In this study, out of 280 patients with PCB, 2.2% had cervical cancer or CIS. Other studies reported 0.8% cervical cancer among 123 patients (12), 3.3% cervical cancer among 2377 patients (22), and 3% cervical cancer and 0.3% vaginal cancer among 314 patients with PCB (14). In this study, among the three patients with cervical cancer, one had normal Pap smear test (1%), which shows the importance of further examinations with colposcopy, and if necessary, biopsy in decreasing the mortality rate of cervical cancer in women with PCB (23). In fact, in one study carried out in 2010, 15 out of 19 women (78.9%) with previous negative Pap smear history had CIN and CIS (24). A 3-year retrospective study by Sahu et al. (2007) reported that 6.9% of women with PCB had dysplasia on histology report (25). In addition, another retrospective histology review in 166 women with PCB and normal Pap smear showed 3.6% of cervical cancer and 9% CIN (19). Another recent study in 2019 showed that 16% of all women diagnosed with cervical cancer had negative Pap smear results (18). Therefore, there is a considerable variation among the studies on women with PCB and cervical cancer, advanced age and specific abnormal cytology (10, 12, 14, 24, 19), We are still uncertain about when women with PCB should be referred for further examination and where they should be seen. However, due to the inconsistency in the cervical cancer screening programs among women, specifically in developing countries, and because the Pap smear tests alone cannot reduce the incidence of cervical cancer, it is recommended that all patients with PCB be referred for colposcopy, and biopsy test if necessary, despite having a normal pap smear.

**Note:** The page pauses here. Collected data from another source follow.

(** X19: what the two upload handlers store.  After any sequence of
    uploads the stored keyword table is the table of the last upload that
    was read and has the keyword and volume columns, as it was read; the
    stored brand table is that of the last upload that was read and has
    the name column, without its rows of missing name and with the first
    row only of each name.  An upload that cannot be read or lacks a
    column leaves what was stored.  So a stored keyword table has both
    columns, and a stored brand table has the name column and no missing
    name. *)
Theorem upload_sessions (reads : list (option DataFrame)) :
  product_session reads = last_accepted product_accepted reads /\
  brand_session reads =
    (fun df => Pd.drop_duplicates (Pd.dropna df col_brand_name) col_brand_name)
      <$> last_accepted brand_accepted reads /\
  (forall read,
     product_accepted read = false ->
     product_session (reads ++ [read]) = product_session reads) /\
  (forall read,
     brand_accepted read = false ->
     brand_session (reads ++ [read]) = brand_session reads) /\
  (forall df, product_session reads = Some df ->
     Some df ∈ reads /\
     Pd.has_column df col_keyword = true /\ Pd.has_column df col_volume = true) /\
  (forall df, brand_session reads = Some df ->
     Pd.has_column df col_brand_name = true /\
     Forall (fun c => Pd.isnull c = false) (Pd.col df col_brand_name)).
Proof.
  split_and!.
  - apply product_session_last.
  - apply brand_session_last.
  - intros read H. by rewrite !product_session_last, last_accepted_snoc_no.
  - intros read H. by rewrite !brand_session_last, last_accepted_snoc_no.
  - intros df. rewrite product_session_last. intros H.
    apply last_accepted_Some in H as [Hok Hin]. split; [done|].
    cbn in Hok. by apply andb_true_iff in Hok.
  - intros df. rewrite brand_session_last.
    destruct (last_accepted brand_accepted reads) as [src|] eqn:E; [|done].
    intros [= <-]. apply last_accepted_Some in E as [Hok _]. cbn in Hok.
    split; [exact Hok|].
    unfold Pd.col. cbn [Pd.drop_duplicates Pd.dropna Pd.filter_rows columns rows].
    apply Forall_map.
    destruct (dedup_rows_spec col_brand_name
                (List.filter (fun r => negb (Pd.isnull (Pd.get r col_brand_name))) (rows src))
                []) as (Hsub & _).
    apply Forall_forall. intros r0 Hr0.
    assert (Hin : r0 ∈ List.filter (fun r => negb (Pd.isnull (Pd.get r col_brand_name)))
                                   (rows src)) by (eapply elem_of_sublist; eauto).
    apply list_elem_of_In, filter_In in Hin as [_ Hn]. by apply negb_true_iff in Hn.
Qed.

Lemma empty_rows (df : DataFrame) :
  columns df <> [] -> Pd.empty df = true <-> rows df = [].
Proof.
  unfold Pd.empty. destruct (columns df); [done|]. intros _. by destruct (rows df).
Qed.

All women with PCB need an urgent speculum examination to preclude cervical cancer. Although the most common reason of the PCB is benign changes in the cervix, it is crucial to perform colposcopy and biopsy procedures in women with constant PCB, even in cases when the Pap smear results are normal. Because of the higher rate of cervical cancer in women with PCB and inconsistent screening programs in developing countries, it is necessary to pay attention to the symptoms such as PCB despite having a normal Pap smear. However, since this problem grows slowly over time, it is necessary to find and treat it before it causes serious issues. Therefore, based on the results of our study, we highly recommend contemporaneous colposcopy, and if necessary biopsy, for women with PCB, even if their Pap smear test is negative.
However, despite the limitations of the study, the findings are crucial and can help reducing the mortality rate of cervical cancer in women with PCB. We recommend conducting large multicenter studies in the future to provide further information in optimizing the management of PCB.
The authors thank all those who helped them writing this article.
Authors declared no conflict of interests.